The youngest son of missing Malaysia Airlines flight MH370 pilot Captain Zaharie Ahmad Shah has finally broken the family's silence over allegations against his father.

Ahmad Seth, 26, a language student, said ever since the aircraft disappeared on March 8, he had been reading up on news reports concerning the flight and his father, as well as the numerous speculation surrounding the incident.

He said he was aware of the wild theories that his father, 53, was a political fanatic and that the latter might have hijacked the Boeing jetliner but he was quick to dismiss the speculation, saying that he knew what kind of a man his father was.

"I've read everything online. But I've ignored all the speculation. I know my father better.

"We may not be as close as he travels so much. But I understand him," he said when met in Subang Jaya on Tuesday night.

Seth appeared calm and composed during the interview, and did not reveal any resentment against those who portrayed his father as a "hijacker".

His family members, mother Faizah Khanum Mustafa Khan, elder siblings Ahmad Idris and Aishah, have thus far not spoken to the press.

During the NST's visit to the family home, a group of Seth's friends dropped by to give him their support.

It was learnt that his friends had also been there to comfort him when Prime Minister Datuk Seri Najib Razak had announced on Monday that the aircraft had ended in the southern Indian Ocean.
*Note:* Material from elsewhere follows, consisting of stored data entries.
(* ===== verification/MongoPages.v ===== *)
(** * Paging through MongoDB documents

    What the predicate of a cursor selects, the text of a cursor read back, and
    the proof that a client that follows the cursors sees every document once. *)
From S2P Require Import Prelude JsValue Json Regex SsrfProofs WebhookKeys PgTable PgSql PgSemantics PgPaging MongoFilter MongoWrite MongoPipeline MongoTransfer MongoPlan MongoQuery MongoScope MongoExecutor MongoServer.
From stdpp Require Import sorting.
From Stdlib Require Import Ascii.
Local Open Scope Z_scope.

Notation sort_spec := (list (string * Z)) (only parsing).
Notation js_object := (list (string * jsval)) (only parsing).

(** ** The predicate of a cursor *)

Section predicate.
Context `{MQ : !MongoQueries, OR : !MongoOrder}.

Definition past (direction : Z) (v x : jsval) : bool := if direction =? -1 then value_lt x v else value_lt v x.

(** The document comes after the values in the order. *)
Fixpoint after_values (d : js_object) (values : jsval) (sort : sort_spec) : bool :=
  match sort with
  | [] => false
  | (field, direction) :: rest =>
      let x := js_get (JObj d) field in
      let v := js_get values field in
      past direction v x || (jsval_eqb x v && after_values d values rest)
  end.
(* ===== verification/MongoRules.v ===== *)
(** * The rules of a MongoDB collection and the limits of a request

    What it means for a document to obey a schema, the proof that the validation
    of the adapter accepts exactly those documents, the duplicates that are found
    within one request; and what a request may ask for. *)
From S2P Require Import Prelude JsValue Json Regex PgTable PgSemantics MongoFilter MongoWrite MongoPipeline MongoTransfer MongoPlan MongoQuery MongoScope.
From Stdlib Require Import Ascii.
Local Open Scope Z_scope.

(** Induction through the items and the properties of a schema. *)
Lemma schema_nested_ind (P : schema -> Prop) :
  (forall bson enum minimum maximum minLength maxLength items required properties,
     match items with Some node => P node | None => True end -> Forall (fun p => P p.2) properties ->
     P (mk_schema bson enum minimum maximum minLength maxLength items required properties)) -> forall node, P node.
Proof.
  intros H. fix IH 1. intros [bson enum mn mx mnl mxl items required properties]. apply H.
  - destruct items as [node|]; [apply IH | exact I].
  - induction properties as [|[name node] properties IHp]; constructor; [apply IH | done].
Qed.

Section rules.
Context `{NT : !NumberText}.

Definition within_bounds (minimum maximum : option jsnum) (n : jsnum) : Prop :=
  (forall m, minimum = Some m -> num_ltb n m = false) /\ (forall m, maximum = Some m -> num_ltb m n = false).

(** The value is of an accepted type, among the listed ones, within the bounds,
    its items and its properties obey their schemas, and nothing is missing. *)
Fixpoint obeys (node : schema) (v : jsval) : Prop :=
  match node with
  | mk_schema bson enum minimum maximum minLength maxLength items required properties =>
      (forall b, bson = Some b -> matchesBsonType v b = true)
      /\ (forall values, enum = Some values -> exists x, x ∈ values /\ json_text x = json_text v)
      /\ (forall n, v = JNum n -> within_bounds minimum maximum n)
      /\ (forall s, v = JStr s -> within_bounds minLength maxLength (NInt (Z.of_nat (String.length s))))
      /\ (forall xs, v = JArr xs -> match items with Some node' => Forall (obeys node') xs | None => True end)
      /\ (forall kvs, v = JObj kvs -> Forall (fun field => js_get v field <> JUndef) required /\
            foldr and True (List.map (fun p : string * schema => js_get v p.1 <> JUndef -> obeys p.2 (js_get v p.1)) properties))
  end.
(** * Dolphin installation and update orchestrator

    A shallow embedding of [src/dolphin/downloadDolphin.ts] (slippi-launcher)
    and the properties of its update decision, asset selection, download cache
    and platform installers.

    The TypeScript code is asynchronous and awaits its steps, so it is
    embedded as a state-and-exception monad over an explicit machine state:
    a file-system tree, a clock that indexes the answers of the outside world,
    the log sink and a history of the primitive calls that were issued. The
    one callback it does not await, that of [fs.readdir] in the disk-image
    installer, runs from a queue of jobs at the points where the installer
    awaits, as the event loop of the world picks them. *)

From Stdlib Require Import String Ascii List ZArith Bool Arith Lia.
Import ListNotations.
#[local] Set Warnings "-register-all".
Open Scope string_scope.
Open Scope list_scope.

Infix "+++" := String.append (at level 60, right associativity).

(** ** Strings *)

(** [String.prototype.endsWith] (without the optional position). *)
Definition endsWith (s t : string) : bool :=
  let n := String.length s in
  let m := String.length t in
  Nat.leb m n && String.eqb (substring (n - m) m s) t.

(** ** File system *)

(** A path is the list of its components, outermost first; [path.join] of
    components is list concatenation. *)
Definition path := list string.
(** ** C3: all chunks empty, or the merge of the present ones *)


(** ** C4: a rejected request aborts the synthesis *)

(** If the request planned as number [i] would be rejected, the loop is
    left by an exception, and what was sent is a prefix of the planned
    requests that stops at that request or before it. *)
Lemma speechLoop_rejected (voiceName : jsstring) (chunks : list jsstring) :
  forall (st : speechState) (i : nat),
    nth_error (outcomesFrom generateContent (length (requests st))
                            (planned chunks) voiceName) i = Some Rejected ->
    exists k,
      (k <= i + 1)%nat /\
      speechLoop generateContent base64ToBytes chunks voiceName st =
        (requests st ++ firstn k (asRequests voiceName (planned chunks)),
         None).
Proof.
  induction chunks as [|chunk chunks IH]; intros st i Hrej.
  - destruct i; discriminate Hrej.
  - cbn [speechLoop]; rewrite planned_cons in *.
    destruct (isFalsy (trim chunk)) eqn:Eblank; [apply IH; exact Hrej|].
    cbn [outcomesFrom asRequests map] in *.
    assert (forall aps,
              length (requests (mkSpeech (requests st ++ [(chunk, voiceName)]) aps))
              = S (length (requests st))) as Hlen
      by (intros aps; simpl; rewrite length_app; simpl; lia).
    assert (forall aps,
              (exists i', i = S i' /\
                 nth_error (outcomesFrom generateContent
                              (S (length (requests st)))
                              (planned chunks) voiceName) i' = Some Rejected) ->
              exists k,
                (k <= i + 1)%nat /\
                speechLoop generateContent base64ToBytes chunks voiceName
                  (mkSpeech (requests st ++ [(chunk, voiceName)]) aps) =
                (requests st ++
                   firstn k ((chunk, voiceName)
                             :: map (fun c => (c, voiceName)) (planned chunks)),
                 None)) as Hnext.
    { intros aps (i' & -> & Hrej').
      destruct (IH (mkSpeech (requests st ++ [(chunk, voiceName)]) aps) i')
        as (k & Hk & Hrun); [rewrite Hlen; exact Hrej'|].
      exists (S k); split; [lia|].
      rewrite Hrun; simpl; rewrite <- app_assoc; reflexivity. }
    destruct (generateContent (length (requests st)) chunk voiceName)
      as [data|] eqn:Eout.
    + assert (exists i', i = S i' /\
                nth_error (outcomesFrom generateContent
                             (S (length (requests st)))
                             (planned chunks) voiceName) i' = Some Rejected)
        as Hlater
        by (destruct i as [|i']; [discriminate Hrej | exists i'; split;
                                                       [reflexivity | exact Hrej]]).
      destruct data as [base64Audio|]; [|apply Hnext; exact Hlater].
      destruct (isFalsy base64Audio); [apply Hnext; exact Hlater|].
      destruct (base64ToBytes base64Audio); [apply Hnext; exact Hlater|].
      exists 1%nat; split; [lia | reflexivity].
    + exists 1%nat; split; [lia | reflexivity].
Qed.

(** C4.  If any of the requests planned for the text would be rejected,
    [generateSpeech] fails with the single speech error and returns no
    stream; the requests sent are a prefix of the planned ones that
    ends at the rejected request at the latest, so nothing is sent after
    a rejection and the rejected request is not sent again. *)
Theorem generateSpeech_aborts (text voiceName : jsstring) :
  exists chunks,
    splitTextSafe text TTS_CHUNK_SIZE = Some chunks /\
    forall i,
      nth_error (outcomesFrom generateContent 0 (planned chunks) voiceName) i
        = Some Rejected ->
      exists k,
        (k <= i + 1)%nat /\
        generateSpeech generateContent base64ToBytes bytesToBase64
                       text voiceName =
          Some (firstn k (asRequests voiceName (planned chunks)),
                Err SPEECH_FAILED).
Proof.
  destruct (chunker_returns text) as (chunks & Hrun).
  exists chunks; split; [exact Hrun|].
  intros i Hrej.
  destruct (speechLoop_rejected voiceName chunks (mkSpeech [] []) i Hrej)
    as (k & Hk & Hloop).
  exists k; split; [exact Hk|].
  unfold generateSpeech; rewrite Hrun, Hloop; reflexivity.
Qed.

End SpeechFacts.

(** ** Runs of [generateSpeech] on a three-chunk text *)

(** A text of 3008 code units: ["Hi. "], 3000 times ["a"], [" end"]. *)
Definition sampleText : jsstring :=
  lit "Hi. " ++ repeat 97%N 3000 ++ lit " end".

(** A stand-in for the codec of [utils/audioHelper]: one byte per code
    unit. *)
Definition rawDecode (s : jsstring) : option bytes :=
  Some (map (fun c => match Byte.of_N c with
                      | Some b => b
                      | None => Byte.x00
                      end) s).

Definition rawEncode (b : bytes) : jsstring := map Byte.to_N b.

(** A collaborator that answers the first request without audio and
    every later one with the payload ["QUJD"]. *)
Definition firstSilent (n : nat) (chunk voiceName : jsstring)
  : outcome (option jsstring) :=
  match n with
  | O => Resolved None
  | S _ => Resolved (Some (lit "QUJD"))
  end.
(** * Verification of the evaluation and conversation core of [chat.py]

    The development embeds the two core operations of the writing tutor,
    [evaluate_writing] and [have_conversation], together with the Python
    built-ins they rely on, and proves the behavioural properties of the
    retry ladder, the response normalisation and the transcript assembly.

    Python values are modelled as follows.
    - A [str] is a sequence of Unicode code points ([list N]); [len], slicing
      and [strip] therefore count characters, not bytes.
    - The result of [json.loads] is a [json] value; a [dict] is an
      association list in insertion order.
    - Exceptions are explicit: an operation that may raise returns an
      [outcome].
    - The effects of a call (model invocations, sleeps, console lines) are
      recorded in a trace threaded through a small state-and-exception
      monad. *)

From Stdlib Require Import String Ascii.
From Stdlib Require Import ZArith NArith Bool Arith Lia List.
Import ListNotations.

Set Implicit Arguments.

(* ================================================================== *)
(** * Python strings *)
(* ================================================================== *)

Module PyStr.

(** A character is a Unicode code point. *)
Definition char := N.
Definition str := list char.

Definition char_eqb (a b : char) : bool := N.eqb a b.

Fixpoint str_eqb (s t : str) : bool :=
  match s, t with
  | [], [] => true
  | a :: s', b :: t' => char_eqb a b && str_eqb s' t'
  | _, _ => false
  end.

(** ** Source literals

    Literals of the source file are written as UTF-8 text and decoded to
    code points. *)

Definition byte_val (a : ascii) : N := N_of_ascii a.

(** [cont acc b] appends the six payload bits of a continuation byte. *)
Definition cont (acc : N) (b : ascii) : N := (acc * 64 + (byte_val b) mod 64)%N.

Fixpoint utf8_decode (s : string) : str :=
  match s with
  | EmptyString => []
  | String b0 r0 =>
      let v := byte_val b0 in
      if (v <? 128)%N then v :: utf8_decode r0
      else if (v <? 224)%N then
        match r0 with
        | String b1 r1 => cont (v mod 32) b1 :: utf8_decode r1
        | _ => [v]
        end
      else if (v <? 240)%N then
        match r0 with
        | String b1 (String b2 r2) =>
            cont (cont (v mod 16) b1) b2 :: utf8_decode r2
        | _ => [v]
        end
      else
        match r0 with
        | String b1 (String b2 (String b3 r3)) =>
            cont (cont (cont (v mod 8) b1) b2) b3 :: utf8_decode r3
        | _ => [v]
        end
  end.

Definition lit (s : string) : str := utf8_decode s.
Arguments lit s%_string.

(** The double-quote character, and the line feed. *)
Definition DQ : str := [34%N].
Definition NL : str := [10%N].

(** ** [str.isspace] for one character, as used by [str.strip()]. *)
Definition isspace (c : char) : bool :=
  ((9 <=? c) && (c <=? 13)            (* \t \n \v \f \r *)
   || (28 <=? c) && (c <=? 32)        (* FS GS RS US, space *)
   || (c =? 133) || (c =? 160)        (* NEL, NBSP *)
   || (c =? 5760)
   || (8192 <=? c) && (c <=? 8202)
   || (c =? 8232) || (c =? 8233) || (c =? 8239) || (c =? 8287)
   || (c =? 12288))%N.

Fixpoint lstrip (s : str) : str :=
  match s with
  | [] => []
  | c :: s' => if isspace c then lstrip s' else s
  end.

Definition rstrip (s : str) : str := rev (lstrip (rev s)).

(** [s.strip()] *)
Definition strip (s : str) : str := rstrip (lstrip s).

(** [s.startswith(p)] *)
Fixpoint startswith (s p : str) {struct p} : bool :=
  match p, s with
  | [], _ => true
  | b :: p', a :: s' => char_eqb a b && startswith s' p'
  | _ :: _, [] => false
  end.

(** [s[a:-b]] for literal [a], [b] (with [b > 0]): the stop index
    [len(s) - b] is clamped at [0], and the slice is empty when the stop
    does not exceed the start. *)
Definition slice_neg (a b : nat) (s : str) : str :=
  firstn ((length s - b) - a) (skipn a s).

(** [s[:n]] *)
Definition slice_to (n : nat) (s : str) : str := firstn n s.

(** [xs[-n:]] on a list. *)
Definition last_n {A} (n : nat) (xs : list A) : list A :=
  skipn (length xs - n) xs.

(** [sub in s] for strings. *)
Fixpoint contains (s sub : str) : bool :=
  startswith s sub ||
  match s with
  | [] => false
  | _ :: s' => contains s' sub
  end.

(** ** [str(n)] for an integer. *)

Definition digit_char (d : N) : char := (48 + d)%N.

Fixpoint digits_fuel (fuel : nat) (n : N) (acc : str) : str :=
  match fuel with
  | O => acc
  | S f =>
      let acc' := digit_char (n mod 10) :: acc in
      if (n <? 10)%N then acc' else digits_fuel f (n / 10) acc'
  end.

Definition str_of_N (n : N) : str := digits_fuel (S (N.to_nat (N.log2 n))) n [].

Definition str_of_Z (z : Z) : str :=
  match z with
  | Zneg p => 45%N :: str_of_N (Npos p)
  | _ => str_of_N (Z.to_N z)
  end.

End PyStr.
Export PyStr.


(* ================================================================== *)
(** * Python values, exceptions and built-in operations *)
(* ================================================================== *)

Module PyVal.
(** * Usage-credit ledger and billing webhook of bolt.diy: a shallow embedding

    The development follows the TypeScript routes and the SQL migration of the
    repository:

    - [JsString]      the two string primitives the tier resolver uses
                      ([toLowerCase], [includes]);
    - [TierPolicy]    the tier resolution of [api.stripe.webhook.ts] and of the
                      [createSubscription] case of the [api/stripe] route;
    - [JsNumber]      JavaScript numbers with their infinities and NaN, the
                      comparisons and the subtraction the routes apply to
                      them, and what [JSON.stringify] makes of them;
    - [JsError]       thrown values and the messages the [catch] blocks read;
    - [Store]         the Supabase tables ([profiles], [usage_logs],
                      [subscriptions], [prices]), the query-builder calls the
                      routes make, and the two triggers of the migration;
    - [ApiStripe]     the [recordUsage] and [getUserUsage] cases of the
                      [api/stripe] route, plus the interleaving of two
                      [recordUsage] handlers at the granularity of their awaits;
    - [UsageGate]     [UsageTracker] and [checkAndRecordUsage];
    - [Webhook]       the [action] of [api.stripe.webhook.ts];
    - [ApiAuth]       the [signUp] case of [api.auth.ts];
    - [Billing]       the [createCustomer], [createSubscription] and
                      [cancelSubscription] cases of the [api/stripe] route;
    - [Ledger]        measures of the store the properties are stated with;
    - [Scenario], [Examples]  concrete stores, requests and events.

    Strings are Rocq strings (the resolver only looks at ASCII letters).  A
    JavaScript number is a rational, an infinity or NaN; a nullable INTEGER
    column holds an integer of 32 bits or NULL.  A [{ data, error }] result
    of the Supabase client is an [option] ([None] is a non-null [error]),
    and a stored timestamp is its number of milliseconds. *)

From Stdlib Require Import ZArith QArith String Ascii List Bool Lia.
From stdpp Require Import gmap strings list fin_maps.

Close Scope Q_scope.
Local Open Scope string_scope.
Local Open Scope Z_scope.

(* ===================================================================== *)
(** ** JavaScript string primitives *)
(* ===================================================================== *)

Module JsString.

(** [String.prototype.toLowerCase] on one ASCII character. *)
Definition lower_ascii (c : ascii) : ascii :=
  let n := nat_of_ascii c in
  if ((65 <=? n) && (n <=? 90))%nat then ascii_of_nat (n + 32) else c.

Fixpoint toLowerCase (s : string) : string :=
  match s with
  | EmptyString => EmptyString
  | String c r => String (lower_ascii c) (toLowerCase r)
  end.
Fixpoint dict_get {V : Type} (k : string) (d : dict V) : option V :=
  match d with
  | [] => None
  | (k', v) :: d' => if String.eqb k k' then Some v else dict_get k d'
  end.

(** [k in d] *)
Definition dict_mem {V : Type} (k : string) (d : dict V) : bool :=
  match dict_get k d with Some _ => true | None => false end.

(** [d[k]] *)
Definition dict_getitem {V : Type} (k : string) (d : dict V) : result V :=
  match dict_get k d with Some v => Ok v | None => Raise (KeyError k) end.

(** [d[k] = v]: an existing key keeps its place, a new one goes last. *)
Fixpoint dict_set {V : Type} (k : string) (v : V) (d : dict V) : dict V :=
  match d with
  | [] => [(k, v)]
  | (k', v') :: d' =>
      if String.eqb k k' then (k', v) :: d' else (k', v') :: dict_set k v d'
  end.

(** A dict display [{k1: v1, k2: v2, ...}], evaluated left to right. *)
Definition dict_literal {V : Type} (items : list (string * V)) : dict V :=
  fold_left (fun d kv => dict_set (fst kv) (snd kv) d) items [].

(** [a[0]] on a sequence. *)
Definition item0 {A : Type} (a : list A) : result A :=
  match a with
  | [] => Raise IndexError
  | x :: _ => Ok x
  end.

Section Sorting.
Context {A K : Type} (key : A -> K) (ltb : K -> K -> bool).

(** Both sorts only ever ask [<] of two keys and are stable. *)
Fixpoint insert_asc (x : A) (l : list A) : list A :=
  match l with
  | [] => [x]
  | y :: l' =>
      if ltb (key y) (key x) then y :: insert_asc x l' else x :: y :: l'
  end.

(** [sorted(l, key=key)] *)
Definition sorted (l : list A) : list A := fold_right insert_asc [] l.

Fixpoint insert_desc (x : A) (l : list A) : list A :=
  match l with
  | [] => [x]
  | y :: l' =>
      if ltb (key x) (key y) then y :: insert_desc x l' else x :: y :: l'
  end.

(** [sorted(l, key=key, reverse=True)]: descending, and elements with
    equal keys stay in their original order. *)
Definition sorted_reverse (l : list A) : list A :=
  fold_right insert_desc [] l.
End Sorting.

End Py.

Import Py.

Declare Scope py_scope.
Delimit Scope py_scope with py.
Notation "x <- c ;; k" := (bind c (fun x => k))
  (at level 61, c at next level, right associativity) : py_scope.
Notation "c ;; k" := (bind c (fun _ => k))
  (at level 61, right associativity) : py_scope.
Local Open Scope py_scope.

(** ** Numbers in the [Points] column

    The provider hands points over as floating-point numbers and the
    program only adds them to the integer [0], adds them to each other
    and compares them when sorting.  No law of arithmetic is assumed of
    these operations. *)
Class Numeric (Pts : Type) : Type := {
  pts_zero : Pts;
  pts_add : Pts -> Pts -> Pts;
  pts_ltb : Pts -> Pts -> bool
}.

#[export] Instance Numeric_Z : Numeric Z := {|
  pts_zero := 0;
  pts_add := Z.add;
  pts_ltb := Z.ltb
|}.

(** ** The data the provider returns *)

Section Model.
Context {Pts : Type} `{Numeric Pts}.

(** A row of [session.results].  [Position] is a float column holding
    1.0, 2.0, ... or NaN ([None] here). *)
Record ResultRow : Type := {
  Abbreviation : string;
  FullName : string;
  TeamName : string;
  Position : option Z;
  Points : Pts;
  Status : string
}.

(** A loaded race session: [session.event['EventName']] and
    [session.results], rows in the provider's order. *)
Record Session : Type := {
  EventName : string;
  results : list ResultRow
}.

(** A row of the event schedule; [EventDate] is a timestamp. *)
Record Event : Type := {
  RoundNumber : Z;
  EventDate : Z
}.

(** [fastf1]: [get_event_schedule year], and [get_session year round]
    for [fastf1.get_session(year, round, 'R')] followed by
    [session.load()], either of which may raise. *)
Record Provider : Type := {
  get_event_schedule : Z -> result (list Event);
  get_session : Z -> Z -> result Session
}.

Record F1Dashboard : Type := {
  current_year : Z
}.

(** ** Column operations of the data frames *)

(** [<] on a [Position] column when sorting: NaN goes last. *)
Definition position_ltb (a b : option Z) : bool :=
  match a, b with
  | Some x, Some y => x <? y
  | Some _, None => true
  | None, _ => false
  end.

(** [results.sort_values('Position')] sorts with an algorithm that is
    not stable: rows with equal positions come out in an order of the
    algorithm's own.  [tie_order] stands for that order, whatever it is:
    a rearrangement of the rows that settles the ties.  Sorting the
    rearranged rows by position, rows without a position last, gives
    the table; every sorted rearrangement of the rows is obtained this
    way for some [tie_order]. *)
Class TieOrder : Type := {
  tie_order : list ResultRow -> list ResultRow;
  tie_order_perm : forall rows, Permutation (tie_order rows) rows
}.

Context `{TieOrder}.

Definition sort_values_Position (rows : list ResultRow) : list ResultRow :=
  sorted Position position_ltb (tie_order rows).

(** [value == 1] on a [Position] cell; NaN equals nothing. *)
Definition position_is (p : option Z) (n : Z) : bool :=
  match p with
  | Some x => x =? n
  | None => false
  end.

(** [race_schedule[race_schedule['EventDate'] < pd.Timestamp(now)]
    ['RoundNumber'].tolist()] *)
Definition completed_rounds (race_schedule : list Event) (now : Z) : list Z :=
  map RoundNumber (filter (fun ev => EventDate ev <? now) race_schedule).

(** ** [F1Dashboard.get_race_schedule] *)

Definition get_race_schedule {St : Type} (self : F1Dashboard)
           (fastf1 : Provider) (year : Z) : M St (option (list Event)) :=
  let year := if year =? 0 then current_year self else year in
  try_except
    (race_schedule <- call (get_event_schedule fastf1 year) ;;
     ret (Some race_schedule))
    (fun _ => ret None).

(** ** [F1Dashboard.count_podiums] *)

(** [if driver in counts: counts[driver] += 1 else: counts[driver] = 1] *)
Definition count_driver (driver : string) : M (dict Z) unit :=
  counts <- get ;;
  if dict_mem driver counts then
    n <- call (dict_getitem driver counts) ;;
    put (dict_set driver (n + 1) counts)
  else
    put (dict_set driver 1 counts).

Definition podium_drivers (session : Session) : list string :=
  map Abbreviation (firstn 3 (sort_values_Position (results session))).

(** The body of the loop over [completed_rounds]; the local variable is
    [podium_counts]. *)
Definition podium_round (fastf1 : Provider) (year round_num : Z)
  : M (dict Z) unit :=
  try_except
    (session <- call (get_session fastf1 year round_num) ;;
     for_each (podium_drivers session) count_driver)
    (fun _ => ret tt).
(** A sparse target matrix never comes out of the extraction: once the
    names are found, [toarray] is called on the view itself, which has no such
    method. *)
Lemma extract_G_sparse (space : AnnData) (genes : list string) :
  is_sparse (X_type space) = true ->
  extract_G space genes
  = match absent_names genes (var_index space) with
    | [] => Raise (AttributeError "'AnnData' object has no attribute 'toarray'")
    | absent => Raise (KeyError absent)
    end.
Proof.
  intros Ht. unfold extract_G, subset_vars, positions. rewrite Ht.
  destruct (absent_names genes (var_index space)); reflexivity.
Qed.

(** An unrecognized class raises [NotImplementedError], and nothing else
    does. *)
Lemma extract_S_unrecognized (cells : AnnData) (genes : list string) :
  recognized (X_type cells) = false <-> extract_S cells genes = Raise NotImplementedError.
Proof.
  unfold extract_S, recognized, subset_vars, positions, X_toarray.
  destruct (X_type cells); simpl;
    destruct (absent_names genes (var_index cells)); simpl; split; congruence.
Qed.

Lemma extract_G_unrecognized (space : AnnData) (genes : list string) :
  recognized (X_type space) = false <-> extract_G space genes = Raise NotImplementedError.
Proof.
  unfold extract_G, recognized, subset_vars, positions, AnnData_toarray.
  destruct (X_type space); simpl;
    destruct (absent_names genes (var_index space)); simpl; split; congruence.
Qed.

(** C1: both data sets store [X] as a sparse [csr_matrix], a recognized
    class, and the call raises [AttributeError] while extracting [G]: line
    184 calls [toarray] on the view instead of on its [X]. *)
Theorem sparse_target_raises_AttributeError (w : World) :
  map_cells_to_space w (default_args (demo_cells csr_matrix) (demo_space csr_matrix))
  = Raise (AttributeError "'AnnData' object has no attribute 'toarray'").
Proof. apply map_cells_to_space_Raise. vm_compute. reflexivity. Qed.

(** ** The checks on the arguments *)

Definition label_message : string := "Provided label must belong to adata.obs.".

(** The errors of lines 139-155, each with the message that names the
    argument at fault. *)
Definition argument_errors : list exn :=
  [ValueError "lambda_g1 cannot be 0.";
   ValueError "When density_prior is not None, lambda_d cannot be 0.";
   ValueError mode_message;
   ValueError "A cluster_label must be specified if mode = clusters.";
   ValueError label_message].

(** The arguments that pass lines 139-155. *)
Definition arguments_accepted (a : Args) : Prop :=
  ~ (lambda_g1 a == 0)%Q
  /\ (density_prior a = ANone \/ ~ (lambda_d a == 0)%Q)
  /\ (mode a = "cells"
      \/ (mode a = "clusters"
          /\ exists label, cluster_label a = Some label
                           /\ is_Some (obs (adata_cells a) !! label))).

(** Lines 157-212, for the source data set that lines 152-155 leave in
    [adata_cells]. *)
Definition after_checks (a : Args) (cells : AnnData) : result Prepared :=
  match uns cells !! "training_genes", uns (adata_space a) !! "training_genes" with
  | None, _ => Raise (ValueError "Missing tangram parameters. Run `pp_adatas()`.")
  | Some _, None => Raise (ValueError "Missing tangram parameters. Run `pp_adatas()`.")
  | Some genes_cells, Some genes_space =>
      _ ← check (negb (bool_decide (genes_space = genes_cells))) AssertionError;
      S ← extract_S cells genes_cells;
      G ← extract_G (adata_space a) genes_cells;
      _ ← check (negb (any_axis0_all S) || negb (any_axis0_all G))
            (ValueError "Genes with all zero values detected. Run `pp_adatas()`.");
      density_prior ←
        resolve_density_prior (density_of_arg (density_prior a)) (adata_space a) G;
      _ ← check (negb (valid_device (device a)))
            (RuntimeError "Invalid device string");
      Ok {| p_adata_cells := cells; p_training_genes := genes_cells;
            p_S := S; p_G := G;
            p_d := choose_d (mode a) (density_of_arg (d a)) density_prior G;
            p_device := device a |}
  end.

Lemma is_None_density_of_arg (x : density_arg) :
  is_None (density_of_arg x) = true <-> x = ANone.
Proof. destruct x; simpl; split; congruence. Qed.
Visibly tired, Seth said he was not surprised by the PM's announcement.

In a resigned tone, he said, he had expected the outcome after having waited for 18 days for news on the aircraft and its 239 occupants. Nevertheless, he was still clinging on to a glimmer of hope.

"Now, we are just waiting for the right confirmation (for the wreckage or bodies).

"I will believe it (that there are no survivors) when I see the proof in front of my eyes," he said calmly.

His friends, he said, had been a pillar of strength and lent him their support and encouragement.

He reluctantly admitted that he was the strongest in his family in dealing with the crisis, but did not elaborate on how his other family members were coping.